Some Thoughts on Frankenstein

Let’s talk about Frankenstein by Mary Shelley for just a minute here. Is that cool with you? Have you read it? This was my second time reading it. It’s one of those books that floored me, and I wasn’t expecting it at all. I never even liked the old movies. They were silly. But the book…wow…even on my second read it was a page turner. I could see a whole movie playing out in my mind as I read.

Once again, the book is better. And I’m not one to poo-poo movies based on books. I love them, especially now with the streaming limited series format. But every Frankenstein movie I’ve seen is like they took a few of the characters and made an entirely different story with it. The last time I came across something this bad was when I read Cheaper by the Dozen to my kids. That book was wonderful and brought us all to tears, but then we watched the movie. There is a man with a dozen kids. That’s the only thing that is the same. Why? It was an amazing story!

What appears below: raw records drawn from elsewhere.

(** [WithGroup] *)
Lemma WithGroup_kept (p : loc) (h : CLIHandler.t) (name : string) (σ : Store.t) :
  handlers σ !! p = Some h →
  validOpt σ (CLIHandler.groups h) → validOpt σ (CLIHandler.groupsCache h) →
  ∃ p' σ',
    WithGroup p name σ = Some (p', σ')
    ∧ ancestorKept p h σ σ'
    ∧ keepsBelow (length (strArrays σ)) σ σ'
    ∧ (name = "" → p' = p ∧ σ' = σ)
    ∧ (name ≠ "" →
         ∃ h2, p' = length (handlers σ)
               ∧ handlers σ' = handlers σ ++ [h2]
               ∧ validOpt σ' (CLIHandler.groups h2)
               ∧ validOpt σ' (CLIHandler.groupsCache h2)).
Proof.
  intros Hp Hg Hgc. unfold Handler.WithGroup.
  case_decide as Hn.
  { exists p, σ. split; [done|]. split; [by apply ancestorKept_refl|].
    split; [apply keepsBelow_refl | done]. }
  rewrite Hp. cbn [mbind option_bind].
  set (n := slen (CLIHandler.groups h)).
  pose proof (make_valid (S n) (S n) σ (Nat.le_refl _)) as Hv1.
  destruct (make (S n) (S n) σ) as [g σ1] eqn:Hmk.
  assert (H1 : σ1 = set_strArrays (strArrays σ ++ [replicate (S n) ""]) σ
               ∧ arr g = length (strArrays σ)).
  { unfold make in Hmk. simpl in Hmk. by injection Hmk as <- <-. }
  destruct H1 as [H1 Ha]. simpl in Hv1.
  assert (K1 : keepsBelow (length (strArrays σ)) σ σ1).
  { rewrite H1. by apply keepsBelow_alloc. }
  remember (copyStrings g (elems σ1 (CLIHandler.groups h)) σ1) as σ2 eqn:H2.
  assert (K2 : keepsBelow (length (strArrays σ)) σ1 σ2).
  { rewrite H2. unfold copyStrings. apply keepsBelow_alter. lia. }
  assert (Hv2 : valid σ2 g).
  { rewrite H2. unfold copyStrings. apply alter_valid; [|done].
    intros a Hlook. destruct Hv1 as [_ Hcap].
    unfold cap, arrayOf in Hcap. rewrite Hlook in Hcap. simpl in Hcap.
    rewrite length_app, length_take, length_drop. lia. }
  remember (storeString g n name σ2) as σ3 eqn:H3.
  assert (K3 : keepsBelow (length (strArrays σ)) σ2 σ3).
  { rewrite H3. unfold storeString. apply keepsBelow_alter. lia. }
  assert (Hv3 : valid σ3 g).
  { rewrite H3. unfold storeString. apply alter_valid; [|done].
    intros a _. by rewrite length_insert. }
  pose proof (append_strStep slack None (elems σ3 (Some g)) σ3) as H5.
  pose proof (append_nil_valid slack (elems σ3 (Some g)) σ3) as [Vgc K5].
  destruct (append slack None (elems σ3 (Some g)) σ3) as [gc σ5].
  simpl in H5, Vgc, K5.
  destruct (keepsBelow_elems σ3 σ5 (Some g) Hv3 K5) as [_ Hv5].
  simpl. eexists _, _. split; [done|].
  assert (Hrest : handlers σ5 = handlers σ ∧ styles σ5 = styles σ
                  ∧ levelMaps σ5 = levelMaps σ ∧ pcCaches σ5 = pcCaches σ
                  ∧ poolOut σ5 = poolOut σ ∧ poolFree σ5 = poolFree σ).
  { rewrite H5, H3, H2, H1. done. }
  destruct Hrest as (Hh & Hst & Hlm & Hpc & Hpo & Hpf).
  assert (K : keepsBelow (length (strArrays σ)) σ σ5).
  { eapply keepsBelow_trans; [|split; [apply K5|]].
    - repeat (eapply keepsBelow_trans; [|eassumption]). apply keepsBelow_refl.
    - intros l Hl. apply K5. destruct K1, K2, K3. lia. }
  split; [|split; [|split]].
  - apply ancestorKept_alloc; try done.
    unfold poolClean. by rewrite Hpf.
  - exact K.
  - done.
  - intros _. eexists. split; [by rewrite Hh|]. simpl.
    split; [by rewrite Hh|]. split; [exact Hv5|].
    destruct gc; [|done]. exact Vgc.
Qed.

My sweet husband found Mary Shelley’s Frankenstein, the one with Kenneth Branagh, thinking maybe it would be closer to the original story and it was, but it still didn’t do it justice. I did a search for all the Frankenstein movies that have been done and found a list on IMDb. It looks like there was a series started in 2004 but they only did two episodes and quit.

I recently watched I, Frankenstein and thought the monster character was much closer to the original concept of the book, but it was a different setting. I liked the movie, corny but an interesting story.

Something to think about… The alternate title or subtitle to the original story is The Modern Prometheus. Why? I never understood that until now. I read the introduction in this edition and read this:

“The creature is a noble savage, loving and humanistic until driven to murder by human cruelty. The scientist, representing the values of his culture, emerges as egocentric and irresponsible – a failed “New Prometheus.” His obsessive quest for power leads to his own and his creature’s moral and physical destruction, symbolizing a central dilemma of the early nineteenth century: how will the dawning age establish moral values that keep pace with rabidly changing technological advances and political ideologies?”

Mary Shelley published Frankenstein in 1818, nearly two hundred years ago, and here we are struggling with the same issues. Couldn’t someone create a modern Frankenstein, one that reflects our own culture? I’d love to see that. And I’d love to the original story with the history of the time woven into it. Maybe we’d learn something, mainly that we aren’t living in “unprecedented times” after all.